CHEF talk and seminar in March

Chef Talks F20

CHEF Talk: Democracy, Bildung and Play: Aesthetic matters in education

Cancelled Corona

Date: March 12, 2020, 12.00-13.00

Venue: Centre for Teaching Development and Digital Media, CUDiM, 
             Room 454 (NOTE: new room), Jens Chr. Skous Vej 4, Building 1483, 8000 Aarhus C
             Also, it is possible to follow by video-link from DPU, Campus Emdrup, 
             Room 120, Tuborgvej 164, Building D, 2400 København NV
Speaker: Herdis Toft, Associate Professor, Department for the Study of Culture, University of Southern Denmark

Play processes support democracy and Bildung, that is, formation/self-cultivation and human growth in social communities. A main purpose for (Danish) day care and educational institutions is education for democracy. This aim can be fulfilled through awareness of how democracy and Bildung are closely connected to forms of play representing aesthetical matters, that must not be neglected in education.

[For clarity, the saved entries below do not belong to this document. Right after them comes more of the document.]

(** Drop white-space runes from the front; [skip] counts the bytes of the
    current rune still to drop. *)
Fixpoint dropSpaces (width : gostring -> nat) (s : gostring) (skip : nat)
  : gostring :=
  match s with
  | [] => []
  | _ :: r =>
      match skip with
      | S k => dropSpaces width r k
      | O => match width s with
             | O => s
             | S k => dropSpaces width r k
             end
      end
  end.

(** [strings.TrimSpace]: [TrimFunc(s, unicode.IsSpace)], left then right. *)
Definition TrimSpace (s : gostring) : gostring :=
  rev (dropSpaces spaceWidthRev (rev (dropSpaces spaceWidth s 0)) 0).

Fixpoint inCutset (c : ascii) (cutset : gostring) : bool :=
  match cutset with
  | [] => false
  | d :: r => Ascii.eqb c d || inCutset c r
  end.

Fixpoint dropCutset (cutset : gostring) (s : gostring) : gostring :=
  match s with
  | [] => []
  | c :: r => if inCutset c cutset then dropCutset cutset r else s
  end.

(** [strings.TrimRight(s, cutset)] for an ASCII cutset (every call passes
    a space and a tab). *)
Definition TrimRight (s cutset : gostring) : gostring :=
  rev (dropCutset cutset (rev s)).

Definition flush (cur : gostring) : list gostring :=
  match cur with
  | [] => []
  | _ => [cur]
  end.

Fixpoint fieldsFrom (s : gostring) (skip : nat) (cur : gostring)
  : list gostring :=
  match s with
  | [] => flush cur
  | c :: r =>
      match skip with
      | S k => fieldsFrom r k cur
      | O => match spaceWidth s with
             | O => fieldsFrom r 0 (cur ++ [c])
             | S k => flush cur ++ fieldsFrom r k []
             end
      end
  end.

(** [strings.Fields]: the maximal runs of non-white-space. *)
Definition Fields (s : gostring) : list gostring := fieldsFrom s 0 [].

(** [strings.Split(s, sep)] for a one-byte separator (every call passes a
    newline): never an empty result, [Split("", sep) = [""]]. *)
Fixpoint Split (s : gostring) (sep : ascii) : list gostring :=
  match s with
  | [] => [[]]
  | c :: r =>
      if Ascii.eqb c sep then [] :: Split r sep
      else match Split r sep with
           | l :: ls => (c :: l) :: ls
           | [] => [[c]]
           end
  end.

(** [strings.Join] *)
Fixpoint Join (elems : list gostring) (sep : gostring) : gostring :=
  match elems with
  | [] => []
  | [e] => e
  | e :: rest => e ++ sep ++ Join rest sep
  end.

(** [strings.HasSuffix] *)
Definition HasSuffix (s suffix : gostring) : bool :=
  streq (skipn (length s - length suffix) s) suffix
  && (length suffix <=? length s)%nat.

(** [strings.Repeat]: panics on a negative count. *)
Definition Repeat (s : gostring) (count : Z) : outcome gostring :=
  if count <? 0 then Panicked "strings: negative Repeat count"
  else Returned (concat (repeat s (Z.to_nat count))).

(** [strings.ReplaceAll(s, old, new)] for a one-byte [old]. *)
Fixpoint ReplaceAll (s : gostring) (old : ascii) (new : gostring)
  : gostring :=
  match s with
  | [] => []
  | c :: r =>
      (if Ascii.eqb c old then new else [c]) ++ ReplaceAll r old new
  end.

End strings.

(* ------------------------------------------------------------------ *)
(** *** Package [regexp]

    The six patterns the sources compile.  In each of them every repeated
    class excludes the delimiter that follows it, so a match that starts at
    a given byte is decided by the first closing delimiter after it, and
    the leftmost-first rule of Go's engine leaves one candidate per start.
    The classes are ASCII, hence matching is byte-wise. *)
Module regexp.

Inductive Pattern : Set :=
| linkPattern
| brokenLinkPattern
| multiBreakPattern
| inlineCodePattern
| emphasisPattern
| linkSpacePattern.

(** The expression each of them stands for, as the sources write it. *)
Definition source (p : Pattern) : gostring :=
  match p with
  | linkPattern => "\[[^\]]*\]\([^)]*\)"
  | brokenLinkPattern => "\[([^\]]*)\n([^\]]*)\]\(([^)]*)\)"
  | multiBreakPattern => "\[([^\]]*(?:\n[^\]]*)*)\]\(([^)]*)\)"
  | inlineCodePattern => "`\s+([^`]+)\s+`"
  | emphasisPattern => "\b_([^_]+)_\b"
  | linkSpacePattern => "\[\s+([^\]]+)\s+\]"
  end.

(** The text before the first [d] and the text after it. *)
Fixpoint cut (d : ascii) (s : gostring) : option (gostring * gostring) :=
  match s with
  | [] => None
  | c :: r =>
      if Ascii.eqb c d then Some ([], r)
      else match cut d r with
           | Some (a, b) => Some (c :: a, b)
           | None => None
           end
  end.

(** The text before the last [d] and the text after it. *)
Definition cutLast (d : ascii) (s : gostring) : option (gostring * gostring) :=
  match cut d (rev s) with
  | Some (a, b) => Some (rev b, rev a)
  | None => None
  end.

(** [\s] is [[\t\n\f\r ]]. *)
Definition classSpace (c : ascii) : bool :=
  let b := N_of_ascii c in
  ((b =? 9) || (b =? 10) || (b =? 12) || (b =? 13) || (b =? 32))%N.

(** [\w] is [[0-9A-Za-z_]]. *)
Definition classWord (c : ascii) : bool :=
  let b := N_of_ascii c in
  ((48 <=? b) && (b <=? 57) || (65 <=? b) && (b <=? 90)
   || (97 <=? b) && (b <=? 122) || (b =? 95))%N.

Fixpoint spaceRun (s : gostring) : nat :=
  match s with
  | c :: r => if classSpace c then S (spaceRun r) else 0%nat
  | [] => 0%nat
  end.

(** [label] and [url] of a link that starts [s]. *)
Definition linkAt (s : gostring) : option (gostring * gostring) :=
  match s with
  | c :: t =>
      if Ascii.eqb c "[" then
        match cut "]" t with
        | Some (label, c2 :: t3) =>
            if Ascii.eqb c2 "(" then
              match cut ")" t3 with
              | Some (url, _) => Some (label, url)
              | None => None
              end
            else None
        | _ => None
        end
      else None
  | [] => None
  end.

Definition linkText (label url : gostring) : gostring :=
  "[" ++ label ++ "](" ++ url ++ ")".

(** The group of [open \s+ (group) \s+ close] inside [body], the text
    between the delimiters: the first [\s+] takes the leading blanks but
    leaves two bytes, the last [\s+] takes the final byte only. *)
Definition paddedGroup (body : gostring) : option gostring :=
  let n := length body in
  if (3 <=? n)%nat && (1 <=? spaceRun body)%nat
     && (1 <=? spaceRun (rev body))%nat
  then let k := Nat.min (spaceRun body) (n - 2) in
       Some (firstn (n - 1 - k) (skipn k body))
  else None.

Herdis Toft is inspired by:

  • Rancière and his understanding of the relation between democracy and aesthetics, both matters that relate to the ways in which divisions and subdivisions in the social take place
  • Agamben and his critique of the way in which contemporary individuals are ascribed definite identities, thereby losing their freedom to not being someone predetermined within existing social and symbolic (educational) order
  • Nietzsche and his distinction between aesthetic processes as Apollonian and Dionysian stylizing that are vital regarding human growth.

Read more 

CHEF Public Talk: Learning to live with a lively planet. The role of the university in a changing climate

Date: March 26, 2020, 15.00-16.30

Venue: Danish School of Education, Campus Emdrup, Room 174, Tuborgvej 164, Building D, 2400 København NV

Speaker: Keri Facer, Professor at University of Bristol and University of Uppsala

Keri Facer is Professor of Educational and Social Futuresat the University of Bristol, School of Education and Zennström Chair in Climate Change Leadership, University of Uppsala. She works on rethinking the relationship between formal educational institutions and wider society and is particularly concerned with the sorts of knowledge that may be needed to address contemporary environmental, economic, social and technological changes.

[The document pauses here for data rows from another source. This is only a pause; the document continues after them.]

(** ** Repeated submissions *)

(** C8. In one process, running the script a second time with the same
    widget values returns what the first run returned (the same feature
    vector, label and probabilities, or the same exception, after the
    same page output) and leaves the process in the same state. *)
Theorem resubmission_gives_same_result (inverse_km : Q * Q -> Q * Q -> Q)
    (fs : filesystem) (p : process) (i : inputs) :
  script inverse_km fs (fst (script inverse_km fs p i)) i
    = script inverse_km fs p i.
Proof.
  rewrite script_process. unfold script.
  rewrite load_model_again. reflexivity.
Qed.

(** ** Inputs the form lets through *)

(** C9. The latitude box accepts 91, and with that value the distance
    computation raises [ValueError] instead of returning a distance:
    whatever the artifacts and the process, the run of the script ends
    in an exception. *)
Theorem latitude_out_of_range_aborts (inverse_km : Q * Q -> Q * Q -> Q) :
  exists i : inputs,
    accepted_by_widgets i = true
    /\ (90 < Qabs (lat i))%Q
    /\ outcome (haversine inverse_km (lat i) (long i) (merch_lat i) (merch_long i))
       = Raise ValueError
    /\ forall (fs : filesystem) (p : process),
         outcome (snd (script inverse_km fs p i)) = Raise ValueError
         \/ outcome (snd (script inverse_km fs p i)) = Raise UnpicklingError.
Proof.
  exists latitude_91_form. repeat split.
  intros fs p. unfold script, load_model.
  destruct (cache_resource p) as [[replayed [model encoder]]|]; [left; reflexivity|].
  unfold load_model_body.
  destruct (fraud_detection_model_jb fs), (label_encoder_jb fs); simpl;
    (left; reflexivity) || (right; reflexivity).
Qed.

(** C10. A submission whose merchant, category and card number are a
    single space each passes the required-field test: with the artifacts
    loaded, the handler goes on to call the classifier. *)
Theorem blank_fields_reach_classifier :
  exists i : inputs,
    accepted_by_widgets i = true
    /\ merchant i = " "%string /\ category i = " "%string /\ cc_num i = " "%string
    /\ forall (m : LGBMClassifier) (d : gmap string LabelEncoder)
         (k : PyHash.secret) (distance : Q),
         exists x, In (Predict x) (trace (fraud_check (Some m) (Some d) k i distance))
                   /\ In (PredictProba x) (trace (fraud_check (Some m) (Some d) k i distance)).
Proof.
  exists blank_form. repeat split.
  intros m d k distance. unfold fraud_check, blank_form. cbn [truthy merchant category cc_num andb].
  cbn [encode_columns categorical_col DataFrame columns combine
       amt hour day month gender].
  set (df0 := [(_, Str " "%string); _; _; _; _; _; _; _; _]).
  destruct (encode_column_loaded d df0 "merchant" " " eq_refl) as (t1 & c1 & E1).
  set (df1 := setitem df0 "merchant" (Int c1)) in E1.
  destruct (encode_column_loaded d df1 "category" " " eq_refl) as (t2 & c2 & E2).
  set (df2 := setitem df1 "category" (Int c2)) in E2.
  destruct (encode_column_loaded d df2 "gender" "Male" eq_refl) as (t3 & c3 & E3).
  rewrite E1. cbv beta iota delta [bind].
  rewrite E2. cbv beta iota delta [bind].
  rewrite E3. subst df2 df1 df0. cbn -[bucket display_results].
  match goal with
  | |- context [display_results ?a ?b] =>
      destruct (display_results_returns a b) as (t4 & E4); rewrite E4
  end.
  cbn -[bucket].
  match goal with
  | |- context [Predict ?x] => exists x
  end.
  rewrite !in_app_iff. simpl. tauto.
Qed.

In this talk, Keri Facer will argue that the implications of climate change for universities goes far beyond becoming aware of our climate emissions. Instead, she proposes that the role of the university should be to assist in the civilizational change that will be required to come to terms with living with a lively planet - bringing implications for curriculum, for the relationships between universities and their communities, and for the idea of the person at the heart of the educational process.

Read poster

CHEF Research Seminar: Whose freedom? Which autonomy?

Date: March 31, 2020, 14.00-16.00

Venue: Danish School of Education, Campus Emdrup, Room D120, Tuborgvej 164, 2400 København NV
            Also, it is possible to follow by video-link from Centre for Teaching Development and Digital Media, CUDiM, 
            Room 656, Jens Chr. Skous Vej 4, Building 1483, 8000 Aarhus C

Speaker: Sharon Rider, Professor at Department of Philosophy, 
                 Research Coordinator at Department of Economic History, Uppsala University, Sweden

In this lecture, Sharon Rider will discuss:

  • How the issues involved in questions concerning academic freedom have somewhat different anatomies, depending upon which systems, subjects or organizations are involved (students and teachers, the university and the state, the university and the faculty, etc)
  • Whether the freedom involved is understood primarily in political, economic, or conceptual terms

The autonomy of one party, actor or agent in one sense can mean drastic incursions on the autonomy of another in a different one. Therefore, to the extent that academic freedom is under attack, the question of what is being threatened and by whom will have somewhat different answers in different contexts.